Thank you for taking the time to weigh the evidence!

In your article, “Autism Inc.: The Discredited Science, Shady Treatments and Rising Profits behind Alternative Autism Treatments” (January 30, 2013), you consider information gathered from various primary sources on all sorts of treatments, acknowledge that autism treatments have become a very profitable enterprise for many providers, and come to a well-founded conclusion: applied behavior analysis (ABA) is “the gold standard of treatment” for individuals with autism. For that, we applaud you.

You describe the journey of several duped parents — once amazed by the gamut of so-called “miracle cures,” such as chelation therapy, dietary supplements and other alternative remedies — now informed, and able to draw the line between quackery and science. Refreshingly, your work captures the experiences of parents who would rather be chastised for taking away other peoples’ hope than support unorthodox biomedical interventions. In contrast to most testimonials, your article provides the complete picture.

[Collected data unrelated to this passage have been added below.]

(** ** Terminal tasks *)

(** [str.splitlines()]; [\r\n] ends one line. *)
Definition is_line_end (c : ascii) : bool :=
  let n := N_of_ascii c in ((10 <=? n)%N && (n <=? 13)%N) || ((28 <=? n)%N && (n <=? 30)%N).
Fixpoint splitlines_from (line : string) (s : string) : list string :=
  match s with
  | EmptyString => if nonempty line then [line] else []
  | String c s' =>
      if is_line_end c then
        match s' with
        | String c' s'' => if (N_of_ascii c =? 13)%N && is_newline c'
                           then line :: splitlines_from "" s'' else line :: splitlines_from "" s'
        | EmptyString => [line]
        end
      else splitlines_from (line ++ String c "") s'
  end.
Definition splitlines : string -> list string := splitlines_from "".

(** [s.partition(c)] without the separator: the text before and after the first [c]. *)
Fixpoint partition (c : ascii) (s : string) : string * string :=
  match s with
  | EmptyString => ("", "")
  | String x s' => if decide (x = c) then ("", s') else let '(a, b) := partition c s' in (String x a, b)
  end.

(** The time in an ISO stamp: between the first [T] and the first [+] after it. *)
Definition stamp_time (stamp : string) : string :=
  if has_char "T"%char stamp
  then rstrip_by (fun c => bool_decide (c = "Z"%char)) (partition "+" (partition "T" stamp).2).1
  else "".

(** The message and time of the last log line: the last line that starts with [- ]. *)
Definition last_log (text : string) : string * string :=
  match List.find (startswith "- ") (rev (splitlines text)) with
  | Some ln => let '(stamp, rest) := partition " " (drop_str 2 ln) in (strip rest, stamp_time stamp)
  | None => ("", "")
  end.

Not convinced by the misleading opinions of medical professionals — even those with celebrity endorsement — you question why certain controversial autism treatments have not been published in peer-reviewed journals, even if touted as effective after performing “proper” studies. We commend your keen attention to this red flag of pseudoscience which, along with others, is highlighted in the “Making Sense of Autism Treatments: Weighing the Evidence” section of the Association for Science in Autism Treatment (ASAT) website (

To complement your informative news piece, we would like to offer readers some basic guidelines about interpreting evidence and spotting quackery. In an article by Chambless and Hollon (1998), several fundamental questions are taken into consideration when defining empirically supported therapies. We will highlight a few, with brief explanations:

1. Does the treatment actually work? This question is addressed if, in two or more well-designed studies conducted by independent research teams, the treatment proves beneficial when compared to another treatment (comparison) or no treatment (waitlist or placebo);
2. What about conflicting results? This question is addressed if the well-designed studies point in one direction and the poorly designed studies point in another. When there is comparable methodological rigor, be conservative! Do not include the treatment as evidence-based until differential results can be identified; and
3. For whom is the treatment beneficial? This question is addressed best if you straddle the line between efficacious and effective research. For instance, participants in efficacious research such as Randomized Clinical Trials (RCTs) are vigorously screened to yield pure samples. However, some studies demonstrate treatment utility or effectiveness (the treatment can be shown to work across populations in actual clinical settings).

Again, thank you for your careful approach. You give the greatest weight to treatments grounded in the best available scientific evidence, and caution parents who may be lured by under-researched treatments – well done! Fortunately, evidence-based treatments such as ABA do exist, and are increasingly available to families.

Leanne Tull, MADS, BCBA, and Scott M. Myers, MD, FAAP
Association for Science in Autism Treatment


Chambless, D. L., & Hollon, S. (1998). Defining empirically supported therapies. Journal of Consulting and Clinical Psychology, 66, 7-18.